[[ Data in this exercise open ]]

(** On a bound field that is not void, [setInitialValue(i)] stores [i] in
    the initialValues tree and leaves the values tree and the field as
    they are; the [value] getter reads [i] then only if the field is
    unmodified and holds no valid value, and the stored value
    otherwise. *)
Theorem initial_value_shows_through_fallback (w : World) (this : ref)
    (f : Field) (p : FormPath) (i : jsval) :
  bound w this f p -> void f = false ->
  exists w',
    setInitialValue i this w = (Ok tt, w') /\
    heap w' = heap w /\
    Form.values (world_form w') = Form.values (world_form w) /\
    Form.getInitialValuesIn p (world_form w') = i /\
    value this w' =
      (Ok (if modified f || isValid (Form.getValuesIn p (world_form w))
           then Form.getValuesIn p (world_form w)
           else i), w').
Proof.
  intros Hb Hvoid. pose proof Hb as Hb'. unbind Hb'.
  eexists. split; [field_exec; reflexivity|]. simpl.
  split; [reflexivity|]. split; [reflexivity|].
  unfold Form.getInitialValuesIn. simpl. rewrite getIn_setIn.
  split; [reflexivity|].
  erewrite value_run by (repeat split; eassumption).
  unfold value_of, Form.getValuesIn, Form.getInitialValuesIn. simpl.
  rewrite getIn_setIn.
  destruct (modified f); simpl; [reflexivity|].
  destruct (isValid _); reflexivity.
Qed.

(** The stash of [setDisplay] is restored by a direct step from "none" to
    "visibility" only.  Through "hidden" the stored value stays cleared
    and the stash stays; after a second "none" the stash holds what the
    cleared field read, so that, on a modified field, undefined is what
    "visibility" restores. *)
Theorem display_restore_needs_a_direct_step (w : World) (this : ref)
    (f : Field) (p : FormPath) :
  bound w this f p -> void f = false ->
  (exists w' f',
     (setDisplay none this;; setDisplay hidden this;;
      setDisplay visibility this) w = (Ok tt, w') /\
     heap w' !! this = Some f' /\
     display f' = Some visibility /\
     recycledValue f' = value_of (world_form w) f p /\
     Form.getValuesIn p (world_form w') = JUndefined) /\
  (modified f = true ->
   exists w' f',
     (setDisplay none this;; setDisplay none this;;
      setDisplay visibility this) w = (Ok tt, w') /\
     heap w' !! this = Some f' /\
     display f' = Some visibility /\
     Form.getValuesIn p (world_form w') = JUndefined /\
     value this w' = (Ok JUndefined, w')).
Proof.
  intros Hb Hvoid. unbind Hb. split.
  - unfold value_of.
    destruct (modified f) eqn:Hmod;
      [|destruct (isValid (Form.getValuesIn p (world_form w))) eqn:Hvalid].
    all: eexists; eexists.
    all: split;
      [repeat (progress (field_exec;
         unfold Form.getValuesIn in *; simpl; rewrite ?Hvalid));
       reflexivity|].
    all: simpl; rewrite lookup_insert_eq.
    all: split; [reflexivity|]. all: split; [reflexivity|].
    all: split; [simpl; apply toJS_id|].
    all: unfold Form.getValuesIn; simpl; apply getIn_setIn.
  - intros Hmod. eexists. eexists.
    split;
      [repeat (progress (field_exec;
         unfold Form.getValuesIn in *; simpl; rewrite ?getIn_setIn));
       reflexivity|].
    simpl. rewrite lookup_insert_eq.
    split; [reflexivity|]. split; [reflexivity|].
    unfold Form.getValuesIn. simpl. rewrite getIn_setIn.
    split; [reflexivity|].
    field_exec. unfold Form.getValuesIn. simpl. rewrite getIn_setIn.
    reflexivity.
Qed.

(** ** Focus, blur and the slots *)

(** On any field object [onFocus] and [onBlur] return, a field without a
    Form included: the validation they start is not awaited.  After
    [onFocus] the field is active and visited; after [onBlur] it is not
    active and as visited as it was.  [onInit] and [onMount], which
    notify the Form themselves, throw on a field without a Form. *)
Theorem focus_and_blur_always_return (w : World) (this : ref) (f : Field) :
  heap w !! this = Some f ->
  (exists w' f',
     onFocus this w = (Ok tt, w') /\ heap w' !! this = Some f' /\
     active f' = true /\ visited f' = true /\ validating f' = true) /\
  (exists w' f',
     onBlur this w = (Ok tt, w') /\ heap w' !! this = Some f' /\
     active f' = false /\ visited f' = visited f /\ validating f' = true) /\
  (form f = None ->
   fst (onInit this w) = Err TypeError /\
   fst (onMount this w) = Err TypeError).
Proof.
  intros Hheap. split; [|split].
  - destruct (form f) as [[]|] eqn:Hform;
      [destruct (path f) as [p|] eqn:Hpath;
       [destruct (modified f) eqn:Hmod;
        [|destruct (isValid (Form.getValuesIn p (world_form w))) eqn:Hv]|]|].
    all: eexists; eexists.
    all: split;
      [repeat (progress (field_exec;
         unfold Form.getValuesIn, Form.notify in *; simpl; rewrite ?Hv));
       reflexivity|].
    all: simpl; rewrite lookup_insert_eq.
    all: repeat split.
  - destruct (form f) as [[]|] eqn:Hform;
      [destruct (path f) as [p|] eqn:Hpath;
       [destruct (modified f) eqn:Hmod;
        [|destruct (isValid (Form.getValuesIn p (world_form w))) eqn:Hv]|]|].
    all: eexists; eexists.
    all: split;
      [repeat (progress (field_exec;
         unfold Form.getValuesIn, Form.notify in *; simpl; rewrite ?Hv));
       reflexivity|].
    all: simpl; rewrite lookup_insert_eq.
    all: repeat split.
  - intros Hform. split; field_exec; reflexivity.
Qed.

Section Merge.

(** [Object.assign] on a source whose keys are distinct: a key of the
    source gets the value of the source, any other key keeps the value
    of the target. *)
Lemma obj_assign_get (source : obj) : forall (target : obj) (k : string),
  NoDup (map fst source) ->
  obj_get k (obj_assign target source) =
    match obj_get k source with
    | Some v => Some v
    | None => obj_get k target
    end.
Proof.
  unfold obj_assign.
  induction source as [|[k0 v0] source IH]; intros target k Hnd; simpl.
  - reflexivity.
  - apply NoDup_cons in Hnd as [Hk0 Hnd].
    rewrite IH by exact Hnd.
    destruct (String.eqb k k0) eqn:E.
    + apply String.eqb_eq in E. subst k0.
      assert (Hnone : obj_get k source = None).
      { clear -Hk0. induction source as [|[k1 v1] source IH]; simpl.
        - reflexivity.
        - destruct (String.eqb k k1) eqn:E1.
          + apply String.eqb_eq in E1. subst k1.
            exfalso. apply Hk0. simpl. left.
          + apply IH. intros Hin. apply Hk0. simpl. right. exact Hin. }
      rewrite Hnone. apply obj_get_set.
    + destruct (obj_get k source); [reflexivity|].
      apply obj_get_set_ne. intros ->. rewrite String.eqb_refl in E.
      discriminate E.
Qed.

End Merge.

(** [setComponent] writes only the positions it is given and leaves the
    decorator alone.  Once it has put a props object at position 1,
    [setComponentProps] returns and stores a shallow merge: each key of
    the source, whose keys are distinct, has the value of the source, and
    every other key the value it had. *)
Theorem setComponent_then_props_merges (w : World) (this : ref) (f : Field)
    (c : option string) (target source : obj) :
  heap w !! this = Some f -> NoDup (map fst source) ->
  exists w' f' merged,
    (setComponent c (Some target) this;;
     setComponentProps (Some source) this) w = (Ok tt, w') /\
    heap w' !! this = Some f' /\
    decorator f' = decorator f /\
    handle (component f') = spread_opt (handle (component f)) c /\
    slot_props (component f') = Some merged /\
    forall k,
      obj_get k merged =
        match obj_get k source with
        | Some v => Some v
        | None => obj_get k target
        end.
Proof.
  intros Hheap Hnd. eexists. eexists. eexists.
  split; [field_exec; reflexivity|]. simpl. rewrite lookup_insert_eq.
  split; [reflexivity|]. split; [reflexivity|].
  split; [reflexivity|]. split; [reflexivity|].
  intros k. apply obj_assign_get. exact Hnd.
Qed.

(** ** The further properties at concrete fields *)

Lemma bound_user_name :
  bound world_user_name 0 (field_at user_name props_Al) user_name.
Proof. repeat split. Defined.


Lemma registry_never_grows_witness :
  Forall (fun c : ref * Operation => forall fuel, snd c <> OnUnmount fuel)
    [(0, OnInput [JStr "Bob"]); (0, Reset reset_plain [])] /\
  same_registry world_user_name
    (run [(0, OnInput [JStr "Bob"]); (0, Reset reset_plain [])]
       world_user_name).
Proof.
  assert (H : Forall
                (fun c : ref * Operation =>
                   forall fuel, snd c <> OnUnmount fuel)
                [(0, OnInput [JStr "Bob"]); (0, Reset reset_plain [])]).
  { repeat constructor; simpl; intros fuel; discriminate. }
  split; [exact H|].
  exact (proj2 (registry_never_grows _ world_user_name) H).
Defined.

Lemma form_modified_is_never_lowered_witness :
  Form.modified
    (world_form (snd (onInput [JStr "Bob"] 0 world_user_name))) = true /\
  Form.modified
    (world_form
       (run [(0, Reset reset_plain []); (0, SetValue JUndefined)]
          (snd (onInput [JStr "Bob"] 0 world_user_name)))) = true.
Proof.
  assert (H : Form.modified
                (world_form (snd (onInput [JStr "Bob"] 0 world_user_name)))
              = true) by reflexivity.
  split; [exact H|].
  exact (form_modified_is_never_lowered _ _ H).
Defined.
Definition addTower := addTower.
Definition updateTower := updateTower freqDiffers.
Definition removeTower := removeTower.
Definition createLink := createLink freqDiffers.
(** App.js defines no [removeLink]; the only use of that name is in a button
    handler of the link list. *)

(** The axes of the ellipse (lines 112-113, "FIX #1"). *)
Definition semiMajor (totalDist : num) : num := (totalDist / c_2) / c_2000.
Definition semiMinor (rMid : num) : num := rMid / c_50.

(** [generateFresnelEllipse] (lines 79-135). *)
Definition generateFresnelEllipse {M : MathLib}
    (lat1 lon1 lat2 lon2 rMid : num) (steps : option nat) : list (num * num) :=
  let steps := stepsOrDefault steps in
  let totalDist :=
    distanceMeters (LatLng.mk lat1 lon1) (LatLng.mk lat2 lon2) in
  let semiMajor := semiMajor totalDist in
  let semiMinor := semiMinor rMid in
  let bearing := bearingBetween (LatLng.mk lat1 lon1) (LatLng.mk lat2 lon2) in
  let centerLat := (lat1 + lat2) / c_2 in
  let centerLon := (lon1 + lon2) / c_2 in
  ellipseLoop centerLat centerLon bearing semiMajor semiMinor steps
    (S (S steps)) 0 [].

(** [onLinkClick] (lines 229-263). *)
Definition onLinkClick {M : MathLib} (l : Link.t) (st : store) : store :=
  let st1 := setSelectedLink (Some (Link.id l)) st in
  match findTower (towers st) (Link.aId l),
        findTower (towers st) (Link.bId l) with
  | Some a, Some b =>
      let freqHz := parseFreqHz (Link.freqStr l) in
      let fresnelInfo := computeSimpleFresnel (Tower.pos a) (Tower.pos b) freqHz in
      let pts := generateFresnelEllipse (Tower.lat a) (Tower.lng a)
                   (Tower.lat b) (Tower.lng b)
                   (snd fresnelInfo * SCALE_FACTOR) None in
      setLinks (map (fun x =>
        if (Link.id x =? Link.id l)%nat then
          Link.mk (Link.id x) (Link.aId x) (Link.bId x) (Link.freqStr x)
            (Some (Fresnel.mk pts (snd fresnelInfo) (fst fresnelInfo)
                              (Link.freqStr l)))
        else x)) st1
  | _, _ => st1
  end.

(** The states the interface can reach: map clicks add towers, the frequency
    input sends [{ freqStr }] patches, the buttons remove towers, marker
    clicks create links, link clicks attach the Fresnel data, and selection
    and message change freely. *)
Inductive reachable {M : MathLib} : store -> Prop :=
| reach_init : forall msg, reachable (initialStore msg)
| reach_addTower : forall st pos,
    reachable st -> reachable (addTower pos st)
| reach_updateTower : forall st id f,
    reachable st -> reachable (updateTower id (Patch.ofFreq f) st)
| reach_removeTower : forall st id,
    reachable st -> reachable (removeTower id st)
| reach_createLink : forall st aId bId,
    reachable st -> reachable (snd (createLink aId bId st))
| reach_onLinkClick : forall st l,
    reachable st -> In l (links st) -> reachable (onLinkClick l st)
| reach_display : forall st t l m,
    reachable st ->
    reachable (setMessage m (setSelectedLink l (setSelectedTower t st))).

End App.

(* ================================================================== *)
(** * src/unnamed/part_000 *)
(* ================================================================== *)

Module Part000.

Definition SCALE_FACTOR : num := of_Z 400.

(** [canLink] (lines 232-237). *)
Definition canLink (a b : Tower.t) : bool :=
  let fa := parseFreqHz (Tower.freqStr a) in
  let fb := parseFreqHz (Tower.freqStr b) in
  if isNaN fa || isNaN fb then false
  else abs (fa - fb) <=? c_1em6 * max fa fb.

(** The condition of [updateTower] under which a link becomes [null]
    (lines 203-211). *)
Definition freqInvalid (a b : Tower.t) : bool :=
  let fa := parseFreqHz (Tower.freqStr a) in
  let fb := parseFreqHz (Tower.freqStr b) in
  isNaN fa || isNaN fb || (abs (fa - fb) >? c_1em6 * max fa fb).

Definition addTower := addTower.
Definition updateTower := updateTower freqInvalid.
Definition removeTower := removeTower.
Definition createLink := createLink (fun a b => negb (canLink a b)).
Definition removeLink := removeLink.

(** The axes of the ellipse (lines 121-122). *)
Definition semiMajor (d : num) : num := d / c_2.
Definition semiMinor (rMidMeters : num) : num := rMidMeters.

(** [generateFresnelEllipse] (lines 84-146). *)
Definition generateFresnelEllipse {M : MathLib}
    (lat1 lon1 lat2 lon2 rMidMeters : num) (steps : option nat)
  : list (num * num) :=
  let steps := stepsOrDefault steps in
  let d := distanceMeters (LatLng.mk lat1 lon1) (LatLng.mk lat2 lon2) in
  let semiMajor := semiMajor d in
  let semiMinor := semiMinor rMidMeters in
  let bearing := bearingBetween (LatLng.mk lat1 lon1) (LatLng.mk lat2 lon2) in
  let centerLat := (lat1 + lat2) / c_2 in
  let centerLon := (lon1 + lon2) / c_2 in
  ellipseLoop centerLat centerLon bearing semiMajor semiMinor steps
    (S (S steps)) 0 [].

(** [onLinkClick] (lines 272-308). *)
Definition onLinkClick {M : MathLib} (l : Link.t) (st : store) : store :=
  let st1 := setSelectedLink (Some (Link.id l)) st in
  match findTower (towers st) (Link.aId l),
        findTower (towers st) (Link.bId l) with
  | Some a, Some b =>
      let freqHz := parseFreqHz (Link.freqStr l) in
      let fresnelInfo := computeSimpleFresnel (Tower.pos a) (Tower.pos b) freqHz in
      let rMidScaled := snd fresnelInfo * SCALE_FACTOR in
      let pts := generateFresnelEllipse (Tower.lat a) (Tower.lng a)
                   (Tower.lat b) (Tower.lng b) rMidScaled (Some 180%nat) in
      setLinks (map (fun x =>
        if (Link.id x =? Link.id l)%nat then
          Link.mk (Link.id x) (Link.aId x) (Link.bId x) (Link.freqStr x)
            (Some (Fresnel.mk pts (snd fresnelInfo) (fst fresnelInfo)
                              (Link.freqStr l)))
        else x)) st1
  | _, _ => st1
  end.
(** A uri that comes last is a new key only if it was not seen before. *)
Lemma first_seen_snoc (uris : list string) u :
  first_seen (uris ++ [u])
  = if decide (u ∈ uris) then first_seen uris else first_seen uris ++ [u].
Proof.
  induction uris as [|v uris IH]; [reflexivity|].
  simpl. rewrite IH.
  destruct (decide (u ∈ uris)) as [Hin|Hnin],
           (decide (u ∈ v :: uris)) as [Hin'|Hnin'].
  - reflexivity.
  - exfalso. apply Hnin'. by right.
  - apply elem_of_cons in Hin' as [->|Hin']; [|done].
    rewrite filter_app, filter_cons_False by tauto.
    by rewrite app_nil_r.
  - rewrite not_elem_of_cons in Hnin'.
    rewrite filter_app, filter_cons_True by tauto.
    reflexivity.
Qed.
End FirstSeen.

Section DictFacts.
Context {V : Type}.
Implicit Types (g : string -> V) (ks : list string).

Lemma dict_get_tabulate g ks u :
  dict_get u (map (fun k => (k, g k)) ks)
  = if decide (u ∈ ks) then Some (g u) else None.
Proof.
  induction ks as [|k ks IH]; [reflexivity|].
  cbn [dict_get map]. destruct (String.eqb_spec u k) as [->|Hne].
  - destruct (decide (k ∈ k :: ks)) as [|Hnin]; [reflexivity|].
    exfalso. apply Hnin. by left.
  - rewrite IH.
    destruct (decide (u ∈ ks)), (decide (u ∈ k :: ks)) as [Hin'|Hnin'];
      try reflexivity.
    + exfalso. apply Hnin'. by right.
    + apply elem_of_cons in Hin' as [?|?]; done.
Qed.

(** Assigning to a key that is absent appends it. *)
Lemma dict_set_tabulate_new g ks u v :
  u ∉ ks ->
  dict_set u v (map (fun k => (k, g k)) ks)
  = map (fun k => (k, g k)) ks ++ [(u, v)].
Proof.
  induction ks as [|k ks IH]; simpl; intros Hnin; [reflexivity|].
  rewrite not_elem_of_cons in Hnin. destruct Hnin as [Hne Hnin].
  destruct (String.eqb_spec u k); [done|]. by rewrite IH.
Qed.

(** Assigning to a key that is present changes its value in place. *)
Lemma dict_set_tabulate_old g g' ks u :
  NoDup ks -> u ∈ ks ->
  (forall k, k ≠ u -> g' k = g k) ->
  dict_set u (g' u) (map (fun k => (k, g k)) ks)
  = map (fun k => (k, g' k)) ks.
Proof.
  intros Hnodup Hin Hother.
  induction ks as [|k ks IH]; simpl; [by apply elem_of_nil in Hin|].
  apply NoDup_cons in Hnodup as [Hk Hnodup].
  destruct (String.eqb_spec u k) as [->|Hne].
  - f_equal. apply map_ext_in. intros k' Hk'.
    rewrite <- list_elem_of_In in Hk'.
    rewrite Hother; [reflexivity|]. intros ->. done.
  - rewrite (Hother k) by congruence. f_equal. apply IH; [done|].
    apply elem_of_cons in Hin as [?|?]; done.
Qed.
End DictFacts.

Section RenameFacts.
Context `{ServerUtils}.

[[ Data in this exercise closed ]]

• **What to work on**
With the line containing "otherwise. *)" as the last one, please set down exactly the lines of the records above from their very first line, and nothing more.

• **Solved problem**
(** On a bound field that is not void, [setInitialValue(i)] stores [i] in
    the initialValues tree and leaves the values tree and the field as
    they are; the [value] getter reads [i] then only if the field is
    unmodified and holds no valid value, and the stored value
    otherwise. *)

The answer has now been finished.